Take the data below and extract the lines from the one with "Lemma lookup_calloc m p q : p ≠ NULL →" to the one with "Proof. intros Hb", inclusive, exactly as written.

[Collected data]
========================================
(* ===== verification/Segments.v ===== *)
(** * Blocks written piece by piece

    A function that fills a zeroed block field by field is followed on the list
    of the block's segments: each is a struct, a string or what is still zero.
    [st_fld_step], [ld_fld_step] and [store_seg_step] run one store or read, and
    [returns] says that what remains returns.  Used by [Netlink]. *)
From S2P Require Import Prelude Bytes Mem Headers.

(** ** Definitions *)

(** [p->field = v] and [p->field], the field given by its index. *)
Definition st_fld (T : Type) `{!Struct T} (i : nat) (m : mem) (p v : Z) : outcome mem :=
  w ← get (layout T !! i); Mem.st m (p + field_off T i) w v.
Definition ld_fld (T : Type) `{!Struct T} (i : nat) (m : mem) (p : Z) : outcome Z :=
  w ← get (layout T !! i); ld m (p + field_off T i) w.

Definition NL_BUFFER : nat := 4096.

(** [calloc (1, 4096)], [p] being the block it returns, and [free]. *)
Definition calloc (m : mem) (p : Z) : mem := if p =? NULL then m else write m p (replicate NL_BUFFER 0).
Definition free_block (m : mem) (p : Z) : mem :=
  if p =? NULL then m else foldr (λ i, delete (p + Z.of_nat i)) m (seq 0 NL_BUFFER).

(** ** Lemmas: a block of memory as a list of segments *)

(** [m] holds the segments at [p], and is [m0] elsewhere. *)
Definition buffer (m0 : mem) (p : Z) (segs : list bytes) (m : mem) : Prop :=
  bytes_at m p (concat segs) ∧ ∀ q, q < p ∨ p + Z.of_nat (length (concat segs)) ≤ q → m !! q = m0 !! q.

(** The offset of the [k]-th segment. *)
Definition seg_off (segs : list bytes) (k : nat) : Z := Z.of_nat (length (concat (take k segs))).

Definition returns {B} (o : outcome B) (P : B → Prop) : Prop := ∃ b, o = Ret b ∧ P b.

Lemma concat_middle (segs : list bytes) k old :
  segs !! k = Some old → concat segs = concat (take k segs) ++ old ++ concat (drop (S k) segs).
Proof. intros H. rewrite <-(take_drop_middle segs k old H) at 1. by rewrite concat_app. Qed.

Lemma concat_seg_insert (segs : list bytes) k old new :
  segs !! k = Some old → concat (<[k:=new]> segs) = concat (take k segs) ++ new ++ concat (drop (S k) segs).
Proof.
  intros H. rewrite insert_take_drop by (by eapply lookup_lt_Some). by rewrite concat_app.
Qed.

Lemma buffer_write m0 p segs m k old new q :
  buffer m0 p segs m → segs !! k = Some old → length new = length old → q = p + seg_off segs k →
  mapped m q (length new) ∧ buffer m0 p (<[k:=new]> segs) (write m q new).
Proof.
  intros [Hat Hout] Hk Hl ->. unfold seg_off. pose proof (concat_middle _ _ _ Hk) as Ec.
  pose proof (concat_seg_insert _ _ _ new Hk) as Ei. rewrite Ec in Hat. split.
  - apply bytes_at_app in Hat as [_ Hat]. apply bytes_at_app in Hat as [Hat _].
    rewrite Hl. by apply bytes_at_mapped.
  - split.
    + rewrite Ei. by apply (bytes_at_write_mid _ _ _ old).
    + intros q Hq. rewrite Ei, !length_app in Hq. rewrite lookup_write, decide_False by lia.
      apply Hout. rewrite Ec, !length_app. lia.
Qed.

Lemma store_seg_step {B} m0 p segs m k old new q (f : mem → outcome B) P :
  buffer m0 p segs m → segs !! k = Some old → length new = length old → q = p + seg_off segs k →
  (∀ m', buffer m0 p (<[k:=new]> segs) m' → returns (f m') P) → returns (m' ← store m q new; f m') P.
Proof.
  intros Hb Hk Hl Hq H. destruct (buffer_write _ _ _ _ _ _ new _ Hb Hk Hl Hq) as [Hm Hb'].
  rewrite store_mapped, bind_ret by done. by apply H.
Qed.

Lemma sum_list_take_lookup (ws : list nat) i w : ws !! i = Some w → (sum_list (take i ws) + w ≤ sum_list ws)%nat.
Proof.
  revert i; induction ws as [|v ws IH]; intros [|i] H; try discriminate H; cbn in *; [injection H as ->; lia|].
  specialize (IH i H). lia.
Qed.

Section fields.
Context `{!Struct T}.

Lemma st_fld_step {B} m0 p segs m k (x : T) i w v q (f : mem → outcome B) P :
  buffer m0 p segs m → segs !! k = Some (enc x) → layout T !! i = Some w → q = p + seg_off segs k →
  (∀ m', buffer m0 p (<[k := enc (set_field i v x)]> segs) m' → returns (f m') P) →
  returns (m' ← st_fld T i m q v; f m') P.
Proof.
  intros [Hat Hout] Hk Hw -> H. unfold st_fld. rewrite Hw. cbn [get]. rewrite bind_ret.
  pose proof (concat_middle _ _ _ Hk) as Ec. rewrite Ec in Hat.
  destruct (st_field m p _ x _ i w v Hat Hw) as [Hst Hat']. unfold seg_off. rewrite <-Z.add_assoc, Hst, bind_ret.
  apply H. pose proof (concat_seg_insert _ _ _ (enc (set_field i v x)) Hk) as Ei. split; [by rewrite Ei|].
  intros q Hq. rewrite Ei, !length_app, !length_enc in Hq.
  apply lookup_lt_Some in Hw as Hi. assert (field_off T i + Z.of_nat w ≤ Z.of_nat (size T)) as Hb.
  { pose proof (sum_list_take_lookup _ _ _ Hw). unfold field_off, size. lia. }
  rewrite lookup_write, decide_False.
  - apply Hout. rewrite Ec, !length_app, length_enc. lia.
  - rewrite length_le_enc. unfold field_off in *. lia.
Qed.

Lemma ld_fld_step {B} m0 p segs m k (x : T) i w v q (f : Z → outcome B) P :
  buffer m0 p segs m → segs !! k = Some (enc x) → layout T !! i = Some w → fields x !! i = Some v →
  q = p + seg_off segs k → fits w v → returns (f v) P → returns (v ← ld_fld T i m q; f v) P.
Proof.
  intros [Hat _] Hk Hw Hv -> Hf H. unfold ld_fld. rewrite Hw. cbn [get]. rewrite bind_ret.
  rewrite (concat_middle _ _ _ Hk) in Hat. unfold seg_off.
  by rewrite <-Z.add_assoc, (ld_field m p _ x _ i w v Hat Hw Hv Hf), bind_ret.
Qed.
End fields.

Lemma returns_bind {A B} (o : outcome A) (f : A → outcome B) P Q :
  returns o P → (∀ a, P a → returns (f a) Q) → returns (a ← o; f a) Q.
Proof. intros (a & -> & Ha) H. rewrite bind_ret. by apply H. Qed.

Lemma returns_ret {B} (b : B) (P : B → Prop) : P b → returns (Ret b) P.
Proof. intros H. by exists b. Qed.

Lemma bind_assoc {A B C} (o : outcome A) (f : A → outcome B) (g : B → outcome C) :
  (b ← (a ← o; f a); g b) = (a ← o; b ← f a; g b).
Proof. by destruct o. Qed.

Lemma bind_id {A} (o : outcome A) : (a ← o; Ret a) = o.
Proof. by destruct o. Qed.

Lemma buffer_size : Z.of_nat NL_BUFFER = 4096. Proof. reflexivity. Qed.

Lemma calloc_buffer m p segs :
  p ≠ NULL → concat segs = replicate NL_BUFFER 0 → buffer m p segs (calloc m p).
Proof.
  intros Hp Hs. unfold calloc. rewrite (proj2 (Z.eqb_neq p NULL)) by done. unfold buffer. rewrite Hs.
  split; [apply bytes_at_write|]. intros q Hq. rewrite lookup_write, decide_False; [done|]. lia.
Qed.

Lemma lookup_free_block m p q :
  p ≠ NULL → free_block m p !! q = if decide (p ≤ q < p + 4096) then None else m !! q.
Proof.
  intros Hp. unfold free_block. rewrite (proj2 (Z.eqb_neq p NULL)) by done.
  assert (∀ n i, foldr (λ i, delete (p + Z.of_nat i)) m (seq i n) !! q
    = if decide (p + Z.of_nat i ≤ q < p + Z.of_nat (i + n)) then None else m !! q) as H.
  { induction n as [|n IH]; intros i; cbn [seq foldr].
    - rewrite decide_False by lia. done.
    - destruct (decide (p + Z.of_nat i = q)) as [<-|Hne].
      + rewrite lookup_delete_eq, decide_True by lia. done.
      + rewrite lookup_delete_ne by done. rewrite IH.
        destruct (decide (p + Z.of_nat (S i) ≤ q < p + Z.of_nat (S i + n))).
        * rewrite decide_True by lia. done.
        * rewrite decide_False by lia. done. }
  by rewrite H, Z.add_0_r, Nat.add_0_l, buffer_size.
Qed.

(** A block that was not allocated before is gone after [free]. *)
Definition unallocated (m : mem) (p : Z) : Prop := ∀ q, p ≤ q < p + 4096 → m !! q = None.

Lemma free_buffer m0 p segs m :
  p ≠ NULL → unallocated m0 p → length (concat segs) = NL_BUFFER → buffer m0 p segs m → free_block m p = m0.
Proof.
  intros Hp Hu Hl [_ Hout]. apply map_eq; intros q. rewrite lookup_free_block by done. case_decide as H.
  - symmetry. by apply Hu.
  - apply Hout. rewrite Hl, buffer_size. lia.
Qed.

Lemma zero_segments (segs : list bytes) n :
  Forall (λ s, s = replicate (length s) 0) segs → length (concat segs) = n → concat segs = replicate n 0.
Proof.
  intros H <-. induction H as [|s segs Hs _ IH]; [done|]. cbn [concat]. rewrite length_app, replicate_add.
  by rewrite <-IH, <-Hs.
Qed.

(** Two blocks allocated by the same function. *)
Record two_blocks (m : mem) (req resp : Z) : Prop := {
  tb_req : req ≠ NULL; tb_resp : resp ≠ NULL;
  tb_apart : req + 4096 ≤ resp ∨ resp + 4096 ≤ req;
  tb_req_new : unallocated m req; tb_resp_new : unallocated m resp
}.

(** [m'] is [m] but for what the two blocks hold. *)
Definition scratch (m : mem) (req resp : Z) (m' : mem) : Prop :=
  ∀ q, ¬ (req ≤ q < req + 4096) → ¬ (resp ≤ q < resp + 4096) → m' !! q = m !! q.

Lemma free_scratch m req resp m' :
  two_blocks m req resp → scratch m req resp m' → free_block (free_block m' req) resp = m.
Proof.
  intros [H1 H2 _ Hu1 Hu2] Hs. apply map_eq; intros q. rewrite !lookup_free_block by done.
  case_decide as Hr; [symmetry; by apply Hu2|]. case_decide as Hq; [symmetry; by apply Hu1|]. by apply Hs.
Qed.

Lemma lookup_calloc m p q : p ≠ NULL →
  calloc m p !! q = if decide (p ≤ q < p + 4096) then Some 0 else m !! q.
Proof.
  intros Hp. unfold calloc. rewrite (proj2 (Z.eqb_neq p NULL)) by done.
  rewrite lookup_write, length_replicate, buffer_size. case_decide; [|done].
  apply lookup_replicate_2. apply Nat2Z.inj_lt. rewrite buffer_size. lia.
Qed.

Lemma calloc_comm m req resp :
  two_blocks m req resp → calloc (calloc m req) resp = calloc (calloc m resp) req.
Proof.
  intros [H1 H2 _ _ _]. apply map_eq; intros q. rewrite !lookup_calloc by done. by do 2 case_decide.
Qed.

Lemma scratch_same m req resp m' q : two_blocks m req resp → scratch m req resp m' → is_Some (m !! q) → m' !! q = m !! q.
Proof.
  intros [_ _ _ Hu1 Hu2] Hs [v Hv]. unfold unallocated in *.
  apply Hs; intros Hq; [rewrite Hu1 in Hv | rewrite Hu2 in Hv]; (discriminate Hv || lia).
Qed.

Lemma scratch_mapped m req resp m' p n : two_blocks m req resp → scratch m req resp m' → mapped m p n → mapped m' p n.
Proof. intros Hb Hs Hm i Hi. specialize (Hm i Hi). by rewrite (scratch_same m req resp). Qed.

(** What the function writes to memory of its caller outlives the two blocks. *)
Lemma free_scratch_write m req resp m' p bs :
  two_blocks m req resp → scratch m req resp m' → mapped m p (length bs) →
  free_block (free_block (write m' p bs) req) resp = write m p bs.
Proof.
  intros Hb Hs Hm. assert (∀ q, p ≤ q < p + Z.of_nat (length bs) → is_Some (m !! q)) as Hp.
  { intros q Hq. replace q with (p + Z.of_nat (Z.to_nat (q - p))) by lia. apply Hm. lia. }
  apply free_scratch.
  - destruct Hb as [H1 H2 Hd Hu1 Hu2]. split; try done; intros q Hq; rewrite lookup_write, decide_False; try auto.
    + intros H. destruct (Hp q H) as [v Hv]. by rewrite (Hu1 q Hq) in Hv.
    + intros H. destruct (Hp q H) as [v Hv]. by rewrite (Hu2 q Hq) in Hv.
  - intros q Hq1 Hq2. rewrite !lookup_write. case_decide; [done | by apply Hs].
Qed.

Lemma read_block_write m r m' p bs q n :
  unallocated m r → mapped m p (length bs) → r ≤ q → q + Z.of_nat n ≤ r + 4096 →
  read (write m' p bs) q n = read m' q n.
Proof.
  intros Hu Hm H1 H2. apply read_ext. intros x Hx. rewrite lookup_write. case_decide as Hp; [|done].
  exfalso. destruct (Hm (Z.to_nat (x - p)) ltac:(lia)) as [v Hv].
  replace (p + Z.of_nat (Z.to_nat (x - p))) with x in Hv by lia.
  rewrite Hu in Hv by lia. discriminate Hv.
Qed.

Lemma block_bytes m lo (bs : bytes) q n :
  bytes_at m lo bs → lo ≤ q → q + Z.of_nat n ≤ lo + Z.of_nat (length bs) →
  ∃ l, bytes_at m q l ∧ length l = n ∧ l = take n (drop (Z.to_nat (q - lo)) bs).
Proof.
  intros Hat H1 H2. set (k := Z.to_nat (q - lo)). exists (take n (drop k bs)). split; [|split; [|done]].
  - rewrite <-(take_drop k bs) in Hat. apply bytes_at_app in Hat as [_ Hat].
    rewrite length_take, Nat.min_l in Hat by lia. replace (lo + Z.of_nat k) with q in Hat by lia.
    rewrite <-(take_drop n (drop k bs)) in Hat. by apply bytes_at_app in Hat as [Hat _].
  - rewrite length_take, length_drop. lia.
Qed.

(** An integer read inside a block of bytes. *)
Lemma ld_in m lo (bs : bytes) q n :
  bytes_at m lo bs → bytes_ok bs → lo ≤ q → q + Z.of_nat n ≤ lo + Z.of_nat (length bs) →
  ∃ v, ld m q n = Ret v ∧ fits n v.
Proof.
  intros Hat Hok H1 H2. destruct (block_bytes m lo bs q n Hat H1 H2) as (l & Hq & Hl & El).
  unfold ld. rewrite (load_at' _ _ _ _ Hq Hl), bind_ret. eexists. split; [reflexivity|].
  pose proof (le_dec_range l) as Hv. rewrite Hl in Hv. apply Hv. rewrite El. by apply bytes_ok_take, bytes_ok_drop.
Qed.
========================================
▶ [Your response]:
Lemma lookup_calloc m p q : p ≠ NULL →
  calloc m p !! q = if decide (p ≤ q < p + 4096) then Some 0 else m !! q.
Proof.
  intros Hp. unfold calloc. rewrite (proj2 (Z.eqb_neq p NULL)) by done.
  rewrite lookup_write, length_replicate, buffer_size. case_decide; [|done].
  apply lookup_replicate_2. apply Nat2Z.inj_lt. rewrite buffer_size. lia.
Qed.

Lemma calloc_comm m req resp :
  two_blocks m req resp → calloc (calloc m req) resp = calloc (calloc m resp) req.
Proof.
  intros [H1 H2 _ _ _]. apply map_eq; intros q. rewrite !lookup_calloc by done. by do 2 case_decide.
Qed.

Lemma scratch_same m req resp m' q : two_blocks m req resp → scratch m req resp m' → is_Some (m !! q) → m' !! q = m !! q.
Proof.
  intros [_ _ _ Hu1 Hu2] Hs [v Hv]. unfold unallocated in *.
  apply Hs; intros Hq; [rewrite Hu1 in Hv | rewrite Hu2 in Hv]; (discriminate Hv || lia).
Qed.

Lemma scratch_mapped m req resp m' p n : two_blocks m req resp → scratch m req resp m' → mapped m p n → mapped m' p n.
Proof. intros Hb Hs Hm i Hi. specialize (Hm i Hi). by rewrite (scratch_same m req resp). Qed.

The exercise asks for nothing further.